### WHAT IS NEEDED
All lines holding the word "have" should be located in the records and copied.

### RAW DATA
(** The calls of one step: a prefix of construct, verify, run, all on the
    new object. *)
Lemma run_action_traced config step name cls w r w' :
  run_action config step name cls w = (r, w') →
  ∃ p, traced p w w'
       ∧ p `prefix_of` [(fresh (dom (heap w)), Constructed);
                        (fresh (dom (heap w)), Verified);
                        (fresh (dom (heap w)), Ran)].
Proof.
  set (l0 := fresh (dom (heap w))).
  unfold run_action. cbv zeta. unfold mbind at 1, M_bind at 1.
  destruct (instantiate _ _ _ _ _) as [[[l b]|n|e] w1] eqn:Hinst;
    apply instantiate_traced in Hinst; cbv zeta in Hinst; fold l0 in Hinst;
    destruct Hinst as [[H1 Hno]|[H1 Hl]].
  - now destruct (Hno (l, b)).
  - specialize (Hl l b eq_refl). subst l.
    unfold mbind at 1, M_bind at 1.
    destruct (call_verify _ _ _ _ _) as [[[err b1]|n|e] w2] eqn:Hver;
      apply call_verify_traced in Hver;
      pose proof (traced_trans _ _ _ _ _ H1 Hver) as H2; simpl in H2.
    + destruct (negb (err =? "")%string).
      { intros Hrest. exists [(l0, Constructed); (l0, Verified)].
        split; [|now exists [(l0, Ran)]].
        apply (traced_trans _ [] w w2 w') in H2; [exact H2|].
        revert Hrest. generalize w2 r w'.
        match goal with
        | |- ∀ w0 r0 w'0, ?m w0 = _ → _ => change (Always (traced []) m)
        end.
        repeat silent_step. }
      unfold mbind at 1, M_bind at 1.
      destruct (call_run _ _ _ _ _) as [[[ok b2]|n|e] w3] eqn:Hrun;
        apply call_run_traced in Hrun;
        pose proof (traced_trans _ _ _ _ _ H2 Hrun) as H3; simpl in H3.
      * intros Hrest. exists [(l0, Constructed); (l0, Verified); (l0, Ran)].
        split; [|done].
        apply (traced_trans _ [] w w3 w') in H3; [exact H3|].
        revert Hrest. generalize w3 r w'.
        match goal with
        | |- ∀ w0 r0 w'0, ?m w0 = _ → _ => change (Always (traced []) m)
        end.
        repeat silent_step.
      * intros [= <- <-]. eexists. split; [exact H3|done].
      * intros [= <- <-]. eexists. split; [exact H3|done].
    + intros [= <- <-]. eexists. split; [exact H2|]. now exists [(l0, Ran)].
    + intros [= <- <-]. eexists. split; [exact H2|]. now exists [(l0, Ran)].
  - intros [= <- <-]. eexists. split; [exact H1|]. apply prefix_nil.
  - intros [= <- <-]. eexists. split; [exact H1|]. now eexists [_; _].
  - intros [= <- <-]. eexists. split; [exact H1|]. apply prefix_nil.
  - intros [= <- <-]. eexists. split; [exact H1|]. now eexists [_; _].
Qed.
Lemma useSubscription_world (ctx : AuthContextType) (w : SubWorld) :
  snd (useSubscription ctx w) = useEffect (useSubscription_effect (sub_deps ctx)) (sub_deps ctx) w.
Proof. reflexivity. Qed.

Lemma role_run_app (tr tr' : list RoleEvent) :
  role_run (tr ++ tr') = fold_left role_step tr' (role_run tr).
Proof. unfold role_run. by rewrite fold_left_app. Qed.

Lemma sub_run_app (tr tr' : list SubEvent) :
  sub_run (tr ++ tr') = fold_left sub_step tr' (sub_run tr).
Proof. unfold sub_run. by rewrite fold_left_app. Qed.

(** C6.  Request fencing in both resolvers.  After any history, query [A]
    is sent for one identity (or application), the inputs switch before
    [A] settles and query [B] is sent; when [A] settles after [B] the
    cells hold [B]'s result, [loading] is false and nothing of [A] was
    stored or logged, and the same holds when [A] settles first.  More
    generally, once a render has changed the dependencies, a promise that
    was in flight before it settles without any effect on the cells or
    the console. *)
Theorem stale_result_discarded :
  (∀ (tr : list RoleEvent) aX ctxX envX aY ctxY envY qA qB rA rB,
     role_query (role_deps aX ctxX envX) = Some qA →
     role_query (role_deps aY ctxY envY) = Some qB →
     last_deps (role_run tr) ≠ Some (role_deps aX ctxX envX) →
     role_deps aX ctxX envX ≠ role_deps aY ctxY envY →
     ∀ A B, A = next_closure (role_run tr) → B = S A →
     observable (role_run (tr ++ [RoleRender aX ctxX envX; RoleRender aY ctxY envY;
                                  RoleSettle B rB; RoleSettle A rA]))
       = (roles_of rB, false, console (role_run tr) ++ logged "[useAppRole]" rB) ∧
     observable (role_run (tr ++ [RoleRender aX ctxX envX; RoleRender aY ctxY envY;
                                  RoleSettle A rA; RoleSettle B rB]))
       = (roles_of rB, false, console (role_run tr) ++ logged "[useAppRole]" rB) ∧
     observable (role_run (tr ++ [RoleRender aX ctxX envX; RoleRender aY ctxY envY;
                                  RoleSettle A rA]))
       = (cell (role_run tr), true, console (role_run tr))) ∧
  (∀ (tr : list RoleEvent) a ctx env c q r,
     inflight (role_run tr) !! c = Some q →
     last_deps (role_run tr) ≠ Some (role_deps a ctx env) →
     observable (role_run (tr ++ [RoleRender a ctx env; RoleSettle c r]))
       = observable (role_run (tr ++ [RoleRender a ctx env]))) ∧
  (∀ (tr : list SubEvent) ctxX ctxY qA qB rA rB,
     sub_query (sub_deps ctxX) = Some qA →
     sub_query (sub_deps ctxY) = Some qB →
     last_deps (sub_run tr) ≠ Some (sub_deps ctxX) →
     sub_deps ctxX ≠ sub_deps ctxY →
     ∀ A B, A = next_closure (sub_run tr) → B = S A →
     observable (sub_run (tr ++ [SubRender ctxX; SubRender ctxY; SubSettle B rB; SubSettle A rA]))
       = (subscription_of rB, false, console (sub_run tr) ++ logged "[useSubscription]" rB) ∧
     observable (sub_run (tr ++ [SubRender ctxX; SubRender ctxY; SubSettle A rA; SubSettle B rB]))
       = (subscription_of rB, false, console (sub_run tr) ++ logged "[useSubscription]" rB) ∧
     observable (sub_run (tr ++ [SubRender ctxX; SubRender ctxY; SubSettle A rA]))
       = (cell (sub_run tr), true, console (sub_run tr))) ∧
  (∀ (tr : list SubEvent) ctx c q r,
     inflight (sub_run tr) !! c = Some q →
     last_deps (sub_run tr) ≠ Some (sub_deps ctx) →
     observable (sub_run (tr ++ [SubRender ctx; SubSettle c r]))
       = observable (sub_run (tr ++ [SubRender ctx]))).
Proof.
  split; [| split; [| split]].
  - intros tr aX ctxX envX aY ctxY envY qA qB rA rB HqA HqB Hd Hne A B -> ->.
    rewrite !role_run_app. cbn [fold_left role_step]. rewrite !useAppRole_world.
    destruct (role_deps aX ctxX envX) as [[uX apX] sX] eqn:EX.
    destruct (role_deps aY ctxY envY) as [[uY apY] sY] eqn:EY.
    cbn [fst snd].
    pose proof (last_request_wins useAppRole_then _ _ _ _ _ _ qA qB rA rB (role_run tr)
                  useAppRole_then_spec
                  (useAppRole_effect_fetch uX apX sX qA HqA)
                  (useAppRole_effect_fetch uY apY sY qB HqB)
                  (role_run_wf tr) Hd Hne) as H.
    cbv zeta in H. tauto.
  - intros tr a ctx env c q r Hq Hd.
    rewrite !role_run_app. cbn [fold_left role_step]. rewrite useAppRole_world.
    apply (settle_cancelled _ _ _ _ _ _ useAppRole_then_spec).
    eapply useEffect_supersedes; [| apply role_run_wf | done | done].
    intros w0. apply useAppRole_effect_shape.
  - intros tr ctxX ctxY qA qB rA rB HqA HqB Hd Hne A B -> ->.
    rewrite !sub_run_app. cbn [fold_left sub_step]. rewrite !useSubscription_world.
    pose proof (last_request_wins useSubscription_then _ _ _ _ _ _ qA qB rA rB (sub_run tr)
                  useSubscription_then_spec
                  (useSubscription_effect_fetch _ qA HqA)
                  (useSubscription_effect_fetch _ qB HqB)
                  (sub_run_wf tr) Hd Hne) as H.
    cbv zeta in H. tauto.
  - intros tr ctx c q r Hq Hd.
    rewrite !sub_run_app. cbn [fold_left sub_step]. rewrite useSubscription_world.
    apply (settle_cancelled _ _ _ _ _ _ useSubscription_then_spec).
    eapply useEffect_supersedes; [| apply sub_run_wf | done | done].
    intros w0. apply useSubscription_effect_shape.
Qed.
(** ** Rendering and key handling never panic *)

(** X9. Rendering never panics: for every model the update loop can reach
    (with a table widget that keeps its rows), [View] returns a screen.
    The splash color index is in range, the table pointers point into the
    heap, and the highlighted match exists. *)
Theorem X9_view_never_panics `{Toolkit} m h :
  tableUpdateKeepsRows →
  reachable m h →
  ∃ s h', View m h = Ok (s, h').
Proof.
  intros Hkeeps Hreach.
  destruct (reachable_invariants m h Hkeeps Hreach) as (Hm & Ht & Hp).
  unfold View. destruct (ready m); simpl.
  - assert (∃ s1 h1, ViewTotals m h = Ok (s1, h1) ∧ rowsKept h h1) as (s1 & h1 & Hv1 & Hk1).
    { unfold ViewTotals. destruct (totalsTable m) as [p|] eqn:Hpt.
      - destruct (Ht p Hpt) as [t Hpt'].
        destruct (negb (String.eqb (highlightedGroup m) "")); simpl; rewrite Hpt'; simpl.
        + rewrite list_lookup_insert_eq by (by eapply lookup_lt_Some). simpl.
          eexists _, _. split; [done|]. by apply (rowsKept_insert h p t).
        + eexists _, _. split; [done|]. apply rowsKept_refl.
      - eexists _, _. split; [done|]. apply rowsKept_refl. }
    rewrite Hv1. simpl.
    assert (∃ s2 h2, ViewMatches m h1 = Ok (s2, h2)) as (s2 & h2 & Hv2).
    { unfold ViewMatches. destruct (matchesTable m) as [p|] eqn:Hpm; [|by eexists _, _].
      destruct (Hm p Hpm) as (t & r & Hpt & _).
      destruct (Hk1 p t Hpt) as (t1 & Hpt1 & _).
      destruct (negb (matchesTableHighlightedIdx m =? -1)%Z); simpl; rewrite Hpt1; simpl.
      - rewrite list_lookup_insert_eq by (by eapply lookup_lt_Some). simpl.
        by eexists _, _.
      - by eexists _, _. }
    rewrite Hv2. simpl.
    destruct (ViewMatchDetails_Ok m h Hm) as [s3 ->]. simpl. by eexists _, _.
  - unfold ViewSplashScreen, indexZ, index. unfold pulseInv in Hp.
    destruct (Z.ltb_spec (pulseStep m) 0) as [?|_]; [lia|].
    destruct (lookup_lt_is_Some_2 PULSE_STEP_COLORS (Z.to_nat (pulseStep m)))
      as [color Hcolor]; [simpl; lia|].
    rewrite Hcolor. simpl. by eexists _, _.
Qed.
(** With equal insertion and deletion costs the corner is symmetric. *)
Lemma matrix_corner_sym pg_mblen (s t : text) (c sub_c : Z) :
  well_encoded pg_mblen s = true -> well_encoded pg_mblen t = true ->
  matrix_corner pg_mblen s t c c sub_c = matrix_corner pg_mblen t s c c sub_c.
Proof.
  intros Ws Wt. rewrite !matrix_corner_chars by assumption.
  rewrite notional_transpose.
  apply (notional_ext c c sub_c _ _ (List.length (chars pg_mblen t))
           (List.length (chars pg_mblen s))); auto.
  intros i j _ _. unfold same_chars. apply char_eqb_sym.
Qed.

(** * The claims *)








(** C7: the result of the two-row engines does not depend on the
    transposition cost: for all inputs, costs and bounds, two calls that
    differ only in [trans_c] have the same outcome. *)
Theorem transposition_cost_unused pg_mblen uninit (s t : text)
    (ins_c del_c sub_c max_d trans_c trans_c' : Z) :
  dameraulevenshtein_internal pg_mblen uninit s t ins_c del_c sub_c trans_c
  = dameraulevenshtein_internal pg_mblen uninit s t ins_c del_c sub_c trans_c'
  /\ dameraulevenshtein_less_equal_internal pg_mblen uninit s t
       ins_c del_c sub_c trans_c max_d
     = dameraulevenshtein_less_equal_internal pg_mblen uninit s t
         ins_c del_c sub_c trans_c' max_d.
Proof. split; reflexivity. Qed.



(** C10: the division that computes the first stop column is never a
    division by zero, so the bounded engine never traps; and when
    [ins_c + del_c = 0] with costs that are not negative and a bound
    [max_d >= 0] that was not rejected, the capped substitution cost is 0,
    the theoretical maximum equals the theoretical minimum, and the block
    ends with [max_d = -1] (no window) without reaching the division. *)
Theorem stop_column_division_safe (m n ins_c del_c sub_c max_d stop_column : Z) :
  bound_setup m n ins_c del_c sub_c max_d stop_column <> SetupDivByZero
  /\ (forall pg_mblen uninit s t trans_c,
        dameraulevenshtein_less_equal_internal pg_mblen uninit s t
          ins_c del_c sub_c trans_c max_d <> DivisionByZero)
  /\ (0 <= sub_c -> ins_c + del_c = 0 ->
      0 <= max_d -> min_theo_d m n ins_c del_c <= max_d ->
      capped_sub_c ins_c del_c sub_c = 0
      /\ max_theo_d m n ins_c del_c (capped_sub_c ins_c del_c sub_c)
         = min_theo_d m n ins_c del_c
      /\ bound_setup m n ins_c del_c sub_c max_d stop_column
         = SetupGo 0 (-1) stop_column).
Proof.
  split; [apply bound_setup_no_trap|]. split.
  - intros pg_mblen uninit s t trans_c.
    apply less_equal_no_trap.
  - intros Hs H0 Hb Hlo.
    assert (Ec : capped_sub_c ins_c del_c sub_c = 0).
    { unfold capped_sub_c. destruct (Z.ltb_spec (ins_c + del_c) sub_c); lia. }
    assert (Eh : max_theo_d m n ins_c del_c (capped_sub_c ins_c del_c sub_c)
                 = min_theo_d m n ins_c del_c).
    { unfold max_theo_d. rewrite Ec. lia. }
    split; [exact Ec|]. split; [exact Eh|].
    unfold bound_setup. rewrite Eh, Ec.
    destruct (Z.leb_spec 0 max_d); [|lia].
    destruct (Z.ltb_spec max_d (min_theo_d m n ins_c del_c)); [lia|].
    destruct (Z.leb_spec (min_theo_d m n ins_c del_c) max_d); [|lia].
    reflexivity.
Qed.

Lemma stop_column_division_safe_witness :
  capped_sub_c 0 0 7 = 0
  /\ max_theo_d 3 5 0 0 (capped_sub_c 0 0 7) = min_theo_d 3 5 0 0
  /\ bound_setup 3 5 0 0 7 4 (3 + 1) = SetupGo 0 (-1) (3 + 1).
Proof.
  apply (stop_column_division_safe 3 5 0 0 7 4 (3 + 1));
    try lia; vm_compute; discriminate.
Defined.

Lemma bound_setup_stop_range (m n ins_c del_c sub_c max_d : Z)
    (sub' max_d' stop : Z) :
  0 <= m ->
  bound_setup m n ins_c del_c sub_c max_d (m + 1) = SetupGo sub' max_d' stop ->
  1 <= stop <= m + 1 /\ (max_d' = max_d \/ max_d' = -1).
Proof.
  intros Hm. unfold bound_setup.
  destruct (Z.leb_spec 0 max_d); [|intros [= <- <- <-]; lia].
  destruct (Z.ltb_spec max_d (min_theo_d m n ins_c del_c)); [discriminate|].
  destruct (_ <=? max_d); [intros [= <- <- <-]; lia|].
  destruct (Z.ltb_spec 0 (ins_c + del_c)); [|intros [= <- <- <-]; lia].
  unfold int_div. destruct (Z.eqb_spec (ins_c + del_c) 0); [lia|].
  pose proof (Z.quot_pos (max_d - min_theo_d m n ins_c del_c)
                         (ins_c + del_c)) as Q.
  intros [= <- <- <-].
  repeat match goal with
         | |- context [?a <? ?b] => destruct (Z.ltb_spec a b)
         end; lia.
Qed.








(** C9: with unit costs [ins_c = del_c = sub_c = 1] the distance of the
    unbounded two-row engine is symmetric: for all well-encoded texts [s]
    and [t] (within the length limit or not), the call on [s], [t] and the
    call on [t], [s] have the same outcome. *)
Theorem unit_cost_distance_symmetric pg_mblen uninit (s t : text)
    (trans_c : Z) :
  well_encoded pg_mblen s = true -> well_encoded pg_mblen t = true ->
  dameraulevenshtein_internal pg_mblen uninit s t 1 1 1 trans_c
  = dameraulevenshtein_internal pg_mblen uninit t s 1 1 1 trans_c.
Proof.
  intros Ws Wt. rewrite !internal_outcome. cbn zeta.
  rewrite (matrix_corner_sym pg_mblen s t 1 1 Ws Wt).
  rewrite (orb_comm (char_count pg_mblen s =? 0)).
  rewrite (andb_comm (char_count pg_mblen s <=? 255)).
  reflexivity.
Qed.

Lemma unit_cost_distance_symmetric_witness :
  dameraulevenshtein_internal pg_utf_mblen junk
    (bytes "kitten") (bytes "caf" ++ [xc3; xa9]) 1 1 1 1
  = dameraulevenshtein_internal pg_utf_mblen junk
      (bytes "caf" ++ [xc3; xa9]) (bytes "kitten") 1 1 1 1.
Proof.
  apply (unit_cost_distance_symmetric pg_utf_mblen junk
           (bytes "kitten") (bytes "caf" ++ [xc3; xa9]) 1);
    vm_compute; reflexivity.
Defined.

(** * Further properties of the two-row engines *)

(** ** A text against itself *)

Lemma rest_of_char_same_loop_refl (k : nat) (x : list byte) :
  rest_of_char_same_loop k x x = true.
Proof.
  induction k as [|k IH]; [reflexivity|].
  cbn [rest_of_char_same_loop]. now rewrite byte_eqb_refl.
Qed.

Lemma mb_char_same_refl (x : list byte) (l : Z) : mb_char_same x l x l = true.
Proof.
  unfold mb_char_same, rest_of_char_same.
  now rewrite byte_eqb_refl, Z.eqb_refl, rest_of_char_same_loop_refl,
    orb_true_r.
Qed.

Lemma engine_same_refl pg_mblen (s : text) (i : nat) :
  Z.of_nat i < char_count pg_mblen s ->
  engine_same pg_mblen s s i i = true.
Proof.
  intros Hi. unfold engine_same, same_at, make_s_char_len.
  set (m := char_count pg_mblen s) in *.
  set (b := VARSIZE_ANY_EXHDR s).
  destruct (Z.eqb_spec m b) as [E|E]; cbn [negb orb].
  - (* single-byte fast path *)
    assert (P : forall k : nat,
              y_ptr pg_mblen s (m + 1) b k = x_ptr None s k).
    { induction k as [|k IH]; [reflexivity|].
      cbn [y_ptr x_ptr]. rewrite IH. unfold y_len, x_len.
      destruct (Z.eqb_spec (m + 1) (b + 1)); [reflexivity|lia]. }
    rewrite P. apply byte_eqb_refl.
  - set (l := fill_char_len pg_mblen (Z.to_nat m) s).
    assert (Px : forall k : nat, Z.of_nat k <= m ->
              x_ptr (Some l) s k = char_ptr pg_mblen s k).
    { induction k as [|k IH]; intros Hk; [reflexivity|].
      cbn [x_ptr char_ptr]. rewrite IH by lia. unfold x_len, l.
      rewrite fill_char_len_rd by lia. reflexivity. }
    assert (Py : forall k : nat,
              y_ptr pg_mblen s (m + 1) b k = char_ptr pg_mblen s k).
    { induction k as [|k IH]; [reflexivity|].
      cbn [y_ptr char_ptr]. rewrite IH. unfold y_len.
      destruct (Z.eqb_spec (m + 1) (b + 1)); [lia|reflexivity]. }
    rewrite Px, Py by lia. unfold y_len, x_len, l.
    destruct (Z.eqb_spec (m + 1) (b + 1)); [lia|]. cbn [negb].
    rewrite fill_char_len_rd by lia. apply mb_char_same_refl.
Qed.

Lemma notional_same_diagonal ins_c del_c sub_c same (k : nat) :
  (forall i, (i < k)%nat -> same i i = true) ->
  notional ins_c del_c sub_c same k k <= 0.
Proof.
  induction k as [|k IH]; intros H.
  - rewrite notional_row0. lia.
  - pose proof (notional_sub_step ins_c del_c sub_c same k k) as S.
    rewrite H in S by lia. specialize (IH ltac:(intros; apply H; lia)). lia.
Qed.
(** A heater history with no [dahtbon] column: the lookup of the column is
    what fails, after the read. *)
Example calc_model_wrapper_no_dahtbon_column :
  calc_model_wrapper ex_date2secs
    {[ "ofls/dahtbon_history.rdb" :=
         RdbTable {| rdb_colnames := ["time"]; rdb_rows := [] |} ]}
    ex_psmc_check "ofls" "psmc_spec.json" ex_states 0 2000
    (Some ex_state0) []
  = ([EvLogInfo
        "Reading file of dahtrb commands from file ofls/dahtbon_history.rdb";
      EvReadRdb "ofls/dahtbon_history.rdb"],
     Raise (KeyError "dahtbon")).
Proof. reflexivity. Qed.

Lemma set_initial_state_returns_iff_witness :
  ∃ tr' state,
    set_initial_state ex_get_state0 ex_tlm_dtype ex_psmc_check ex_tlm
      (Some ex_state_recent) [] = (tr', Ok state).
Proof.
  apply (proj2 (set_initial_state_returns_iff ex_get_state0 ex_tlm_dtype ex_psmc_check
                  ex_tlm (Some ex_state_recent) [])).
  split; [vm_compute; lia |].
  exists (mk_row 10032.75 41), ex_state_recent, 10050%float.
  repeat split; reflexivity.
Defined.

Lemma set_initial_state_bad_tstart_witness :
  ex_state_no_tstart !! "tstart" = None
  ∧ set_initial_state ex_get_state0 ex_tlm_dtype ex_psmc_check ex_tlm
      (Some ex_state_no_tstart) []
    = ([] ++ [EvGetState0 10032.75 "datestart" (-100)],
       Raise (KeyError "tstart")).
Proof.
  split; [reflexivity |].
  apply (proj1 (set_initial_state_bad_tstart ex_get_state0 ex_tlm_dtype ex_psmc_check
                  ex_tlm (Some ex_state_no_tstart) 10032.75%float
                  ex_state_no_tstart [] eq_refl eq_refl)).
  reflexivity.
Defined.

### WRITTEN SOLUTION
    differ only in [trans_c] have the same outcome. *)
    call on [t], [s] have the same outcome. *)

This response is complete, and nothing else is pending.